Activity: Could you print the entries below exactly, starting at the line that contains "Notation TaskId := string (only parsing)." and stopping after the last one?

Collected data:
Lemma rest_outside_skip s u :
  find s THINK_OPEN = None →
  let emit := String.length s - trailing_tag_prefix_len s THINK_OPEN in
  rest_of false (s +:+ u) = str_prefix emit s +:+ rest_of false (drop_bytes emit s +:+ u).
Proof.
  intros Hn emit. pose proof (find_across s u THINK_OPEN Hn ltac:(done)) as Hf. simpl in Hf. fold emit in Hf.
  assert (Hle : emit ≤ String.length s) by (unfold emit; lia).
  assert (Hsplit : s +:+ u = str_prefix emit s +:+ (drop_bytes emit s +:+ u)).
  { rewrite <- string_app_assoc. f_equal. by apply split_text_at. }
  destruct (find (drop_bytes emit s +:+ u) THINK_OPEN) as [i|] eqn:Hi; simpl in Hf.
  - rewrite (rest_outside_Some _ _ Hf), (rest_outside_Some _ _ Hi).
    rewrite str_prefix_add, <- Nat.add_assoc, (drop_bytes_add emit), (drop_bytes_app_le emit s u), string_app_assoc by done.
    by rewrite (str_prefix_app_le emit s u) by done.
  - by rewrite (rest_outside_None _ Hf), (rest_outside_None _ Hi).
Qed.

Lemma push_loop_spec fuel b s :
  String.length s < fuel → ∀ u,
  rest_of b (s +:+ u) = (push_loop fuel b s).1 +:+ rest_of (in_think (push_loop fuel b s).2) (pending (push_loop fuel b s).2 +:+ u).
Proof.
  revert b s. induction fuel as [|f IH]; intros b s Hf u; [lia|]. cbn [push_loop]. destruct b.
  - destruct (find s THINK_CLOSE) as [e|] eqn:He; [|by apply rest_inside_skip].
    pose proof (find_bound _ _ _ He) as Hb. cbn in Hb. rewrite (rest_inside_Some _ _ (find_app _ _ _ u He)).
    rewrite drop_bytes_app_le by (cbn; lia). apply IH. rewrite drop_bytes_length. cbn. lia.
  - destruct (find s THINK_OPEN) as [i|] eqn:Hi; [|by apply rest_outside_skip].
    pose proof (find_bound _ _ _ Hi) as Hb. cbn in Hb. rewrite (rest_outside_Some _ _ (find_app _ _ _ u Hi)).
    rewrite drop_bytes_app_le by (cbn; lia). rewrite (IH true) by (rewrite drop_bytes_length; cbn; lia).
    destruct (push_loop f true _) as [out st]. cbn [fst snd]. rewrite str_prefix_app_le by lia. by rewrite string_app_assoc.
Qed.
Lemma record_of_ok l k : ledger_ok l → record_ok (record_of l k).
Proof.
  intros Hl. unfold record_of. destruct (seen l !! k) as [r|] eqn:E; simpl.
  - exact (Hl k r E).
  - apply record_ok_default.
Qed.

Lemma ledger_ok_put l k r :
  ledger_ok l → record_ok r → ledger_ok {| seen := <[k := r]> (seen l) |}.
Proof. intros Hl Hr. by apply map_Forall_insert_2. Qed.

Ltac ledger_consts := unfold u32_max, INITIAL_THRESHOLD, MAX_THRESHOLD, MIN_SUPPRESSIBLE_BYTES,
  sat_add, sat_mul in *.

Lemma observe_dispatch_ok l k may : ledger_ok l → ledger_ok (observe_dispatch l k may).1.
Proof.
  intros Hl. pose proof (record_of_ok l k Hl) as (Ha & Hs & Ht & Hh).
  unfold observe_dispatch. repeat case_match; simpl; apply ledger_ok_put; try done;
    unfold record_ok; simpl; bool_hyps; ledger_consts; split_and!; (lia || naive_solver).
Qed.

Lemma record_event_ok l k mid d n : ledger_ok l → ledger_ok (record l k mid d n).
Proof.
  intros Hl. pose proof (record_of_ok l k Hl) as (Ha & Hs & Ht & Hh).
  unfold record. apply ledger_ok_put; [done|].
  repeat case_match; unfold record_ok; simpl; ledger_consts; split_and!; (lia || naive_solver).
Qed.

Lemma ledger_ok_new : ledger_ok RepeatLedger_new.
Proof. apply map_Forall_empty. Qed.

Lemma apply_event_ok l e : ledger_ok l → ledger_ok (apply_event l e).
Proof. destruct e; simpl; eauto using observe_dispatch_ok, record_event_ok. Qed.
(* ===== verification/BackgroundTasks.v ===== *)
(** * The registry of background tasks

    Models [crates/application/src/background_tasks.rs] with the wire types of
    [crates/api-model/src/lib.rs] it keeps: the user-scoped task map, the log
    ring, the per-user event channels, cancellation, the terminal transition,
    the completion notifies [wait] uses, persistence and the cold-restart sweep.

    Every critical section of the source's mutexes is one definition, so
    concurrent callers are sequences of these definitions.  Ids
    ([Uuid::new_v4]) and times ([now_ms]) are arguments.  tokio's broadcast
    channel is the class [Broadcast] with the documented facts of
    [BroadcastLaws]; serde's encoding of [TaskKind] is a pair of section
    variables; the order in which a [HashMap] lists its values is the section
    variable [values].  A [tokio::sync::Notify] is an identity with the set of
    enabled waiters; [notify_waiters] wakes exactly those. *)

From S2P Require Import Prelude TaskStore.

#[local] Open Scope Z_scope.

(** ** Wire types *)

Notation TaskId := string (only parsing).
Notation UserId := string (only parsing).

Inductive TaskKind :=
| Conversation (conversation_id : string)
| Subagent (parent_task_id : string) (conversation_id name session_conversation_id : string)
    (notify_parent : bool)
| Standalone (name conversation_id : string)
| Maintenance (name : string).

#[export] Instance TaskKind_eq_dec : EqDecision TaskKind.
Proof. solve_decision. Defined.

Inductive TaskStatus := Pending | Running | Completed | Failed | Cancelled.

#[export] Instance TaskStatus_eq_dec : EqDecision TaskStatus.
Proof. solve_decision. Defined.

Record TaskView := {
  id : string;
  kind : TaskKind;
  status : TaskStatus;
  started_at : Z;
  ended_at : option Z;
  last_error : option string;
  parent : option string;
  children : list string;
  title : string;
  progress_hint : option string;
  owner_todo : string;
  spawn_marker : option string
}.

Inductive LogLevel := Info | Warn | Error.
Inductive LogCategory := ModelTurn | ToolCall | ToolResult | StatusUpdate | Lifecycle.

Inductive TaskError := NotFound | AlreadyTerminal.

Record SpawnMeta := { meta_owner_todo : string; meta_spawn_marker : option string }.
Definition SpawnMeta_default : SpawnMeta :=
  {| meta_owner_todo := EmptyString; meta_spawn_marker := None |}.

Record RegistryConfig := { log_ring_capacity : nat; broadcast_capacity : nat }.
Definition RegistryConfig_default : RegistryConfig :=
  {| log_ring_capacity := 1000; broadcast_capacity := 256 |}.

Completed task:
Notation TaskId := string (only parsing).
Notation UserId := string (only parsing).

Inductive TaskKind :=
| Conversation (conversation_id : string)
| Subagent (parent_task_id : string) (conversation_id name session_conversation_id : string)
    (notify_parent : bool)
| Standalone (name conversation_id : string)
| Maintenance (name : string).

#[export] Instance TaskKind_eq_dec : EqDecision TaskKind.
Proof. solve_decision. Defined.

Inductive TaskStatus := Pending | Running | Completed | Failed | Cancelled.

#[export] Instance TaskStatus_eq_dec : EqDecision TaskStatus.
Proof. solve_decision. Defined.

Record TaskView := {
  id : string;
  kind : TaskKind;
  status : TaskStatus;
  started_at : Z;
  ended_at : option Z;
  last_error : option string;
  parent : option string;
  children : list string;
  title : string;
  progress_hint : option string;
  owner_todo : string;
  spawn_marker : option string
}.

Inductive LogLevel := Info | Warn | Error.
Inductive LogCategory := ModelTurn | ToolCall | ToolResult | StatusUpdate | Lifecycle.

Inductive TaskError := NotFound | AlreadyTerminal.

Record SpawnMeta := { meta_owner_todo : string; meta_spawn_marker : option string }.
Definition SpawnMeta_default : SpawnMeta :=
  {| meta_owner_todo := EmptyString; meta_spawn_marker := None |}.

Record RegistryConfig := { log_ring_capacity : nat; broadcast_capacity : nat }.
Definition RegistryConfig_default : RegistryConfig :=
  {| log_ring_capacity := 1000; broadcast_capacity := 256 |}.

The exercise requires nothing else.